Brynjarsdottir (+6/-3 : +3/-2 : +9/-5) Had much the same problem she had in Houston; when she could get involved in the match she was pretty effective. But the match largely went around or over her, so she spent a lot of time just chasing people and not catching them. I’m not sure how the Thorns have to change their game to make her effective, but she’s not now.
Carpenter (+8/-8 : +1/-2 : +9/-10) Lots of energy, lots of running, little to show for it. LOTS of lost passes – six of her ten minuses – largely not because she’s a poor passer, but because she was asked to boot the ball 50 yards, or along a tiny channel down the touchline.

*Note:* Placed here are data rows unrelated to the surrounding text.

Lemma store_step p D mem : mem_inv D mem -> sep (p :: D) -> exists mem', store_pack c p.2 (p.1, p.1) (goal_value p) mem = Ret mem' /\ mem_inv (p :: D) mem'.
Proof.
  intros [Hk Hd] [_ Hs]%sep_cons. destruct (store_pack_spec p.2 p.1 (goal_value p) mem) as (mem' & E & Hm). exists mem'. split; [done|]. split.
  - intros b x H. rewrite Hm, bool_decide_false; [|intros [H1 H2]; destruct H as [H|H]; [done|by apply (H p); [left|destruct p]]]. apply Hk. destruct H as [H|H]; [by left|right]. intros q Hq. apply H. by right.
  - intros q b x [->|Hq]%elem_of_cons Hb Hx.
    + rewrite Hm, bool_decide_true; [done|]. split; [done|by destruct p].
    + rewrite Hm, bool_decide_false; [by apply Hd|]. intros [_ Hx']. apply (Hs x q); [by destruct p|done|done].
Qed.

Definition iter_packs (i : iter) : list (Z * Z) := (fun o => (fst o, it_bytes i)) <$> it_offs i.
Definition iter_values (i : iter) : list Z := (fun o => goal_value (fst o, it_bytes i)) <$> it_offs i.

Lemma store_all_spec bytes os D mem : mem_inv D mem -> Forall (fun o => fst o = snd o) os -> sep (((fun o => (fst o, bytes)) <$> os) ++ D) ->
  exists mem' D', store_all c bytes os ((fun o => goal_value (fst o, bytes)) <$> os) mem = Ret mem' /\ D' ≡ₚ ((fun o => (fst o, bytes)) <$> os) ++ D /\ mem_inv D' mem'.
Proof.
  intros Hi He. revert D mem Hi. induction He as [|[o o'] os E He IH]; intros D mem Hi Hs; [by exists mem, D|]. cbn [fst snd] in E. subst o'. cbn [fmap list_fmap store_all fst].
  destruct (store_step (o, bytes) D mem Hi) as (m1 & E1 & H1).
  { by apply sep_skip in Hs. }
  cbn [fst snd] in E1. rewrite E1. cbn [mbind outcome_bind]. destruct (IH ((o, bytes) :: D) m1 H1) as (m2 & D2 & E2 & P2 & H2).
  { cbn in Hs. by rewrite Permutation_middle in Hs. }
  exists m2, D2. split; [done|]. split; [|done]. rewrite P2. cbn. by rewrite Permutation_middle.
Qed.

Lemma pack_value_ext mem mem' bytes o : (forall b x, o <= x < o + bytes -> mem b x = mem' b x) -> pack_value c mem bytes o = pack_value c mem' bytes o.
Proof.
  intros H. unfold pack_value. assert (imap (fun i b => load_pre c (Z.of_nat i) bytes (read mem b o bytes)) (rc_srcs c) = imap (fun i b => load_pre c (Z.of_nat i) bytes (read mem' b o bytes)) (rc_srcs c)) as ->; [|done].
  apply imap_ext. intros i b _. f_equal. apply read_ext. intros x Hx. by apply H.
Qed.

(** Packs that are not done are still as at the start. *)
Lemma load_all_spec bytes os D mem : mem_inv D mem -> Forall (fun o => fst o = snd o) os -> sep (((fun o => (fst o, bytes)) <$> os) ++ D) ->
  load_all c mem bytes os = Ret ((fun o => goal_value (fst o, bytes)) <$> os).
Proof.
  intros Hi He. induction He as [|[o o'] os E He IH]; intros Hs; [done|]. cbn [fst snd] in E. subst o'. cbn [fmap list_fmap load_all fst] in *.
  rewrite load_pack_eq by done. cbn [mbind outcome_bind]. rewrite IH by (apply sep_cons in Hs; tauto). cbn [mbind outcome_bind]. f_equal. f_equal. unfold goal_value. cbn [fst snd].
  apply pack_value_ext. intros b x Hx. apply (mi_kept _ _ Hi). right. intros p Hp. apply sep_cons in Hs as [_ Hs]. apply (Hs x p); [done|]. apply elem_of_app. by right.
Qed.

(** ** The threads *)

Definition pending (ts : list thread_state) : list (Z * Z) := ts ≫= fun t => packs_of (th_prog t).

Another big disagreement with InStat here; the comrades had her tied with Barnes for second-best of the evening, while I’d say she was no better than average.
I’d hoped that Carpenter and Purce would develop a relationship like Tobin Heath and Klingenberg have had on the left flank, but for whatever reason that hasn’t happened. Perhaps after another game or three..?
Menges (+3/-1 : +2/-5 : +5/-6) Menges’ PMR is deceptive, because five of her six minuses are for crap passing. Decent defensively, but wasted trying to start the attack because she had no outlet in midfield, or didn’t even try and find one, and her forwards were not getting open.
Reynolds (+1/-1 : +4/-5 : +5/-6) Kat Reynolds was another Thorns defender who looks bad because she tossed a lot of long passes into the air. Not terrific, but not awful, just kinda meh.
Ball (59′ – +5/-4 : +0/-0 : +5/-4) Mix of decent defending with poor long passing. Again, not bad, just part of a tough and unlucky night for the Portland defense.
Charley (31′ – +5/-3) What can I say? Did what she does – charge around attacking anything that moved – got little service, and wasn’t able to be a game-changer when she did.
Klingenberg (+3/-7 : +2/-6 : +5/-13) The first truly unimpressive match from Kling this season. Decent defensively but a metric ton of poor passing, eleven of her thirteen minuses; a sketchy match on a night when the whole team around her was sketchy.
Eckerstrom (+0/-0 : +1/-0 : +1/-0) Largely abandoned by her defenders on the concession, and largely untested other than that, Eckerstrom was unlucky to be on the wrong end of the scoreline, but, then, that’s goalkeeping.
Coach Parsons – Not really a good outing for the gaffer. The internationals, and especially Sinclair, looked unready for their return to the NWSL pitch. The team as a whole looked slow and out of touch, and the attack, in particular, looked pawky and unable to solve the defensive block Tacoma threw up.
The coach obviously saw that he and his team had a problem; “We’ve got to get better.” was his summation of the night, and I agree. This won’t do going forward.
There’s really nothing to do but that; this one is lost, and the team and the coach have to look ahead to Orlando here next week, and beyond. The importance is to learn from this.
As Sun Tzu wrote: “…if you know your enemies and know yourself, you will not be imperiled in a hundred battles; if you do not know your enemies but do know yourself, you will win one and lose one; if you do not know your enemies nor yourself, you will be imperiled in every single battle.”
If the Thorns learn from this match then one lost battle is just one lost battle, and the campaign for the championship goes on.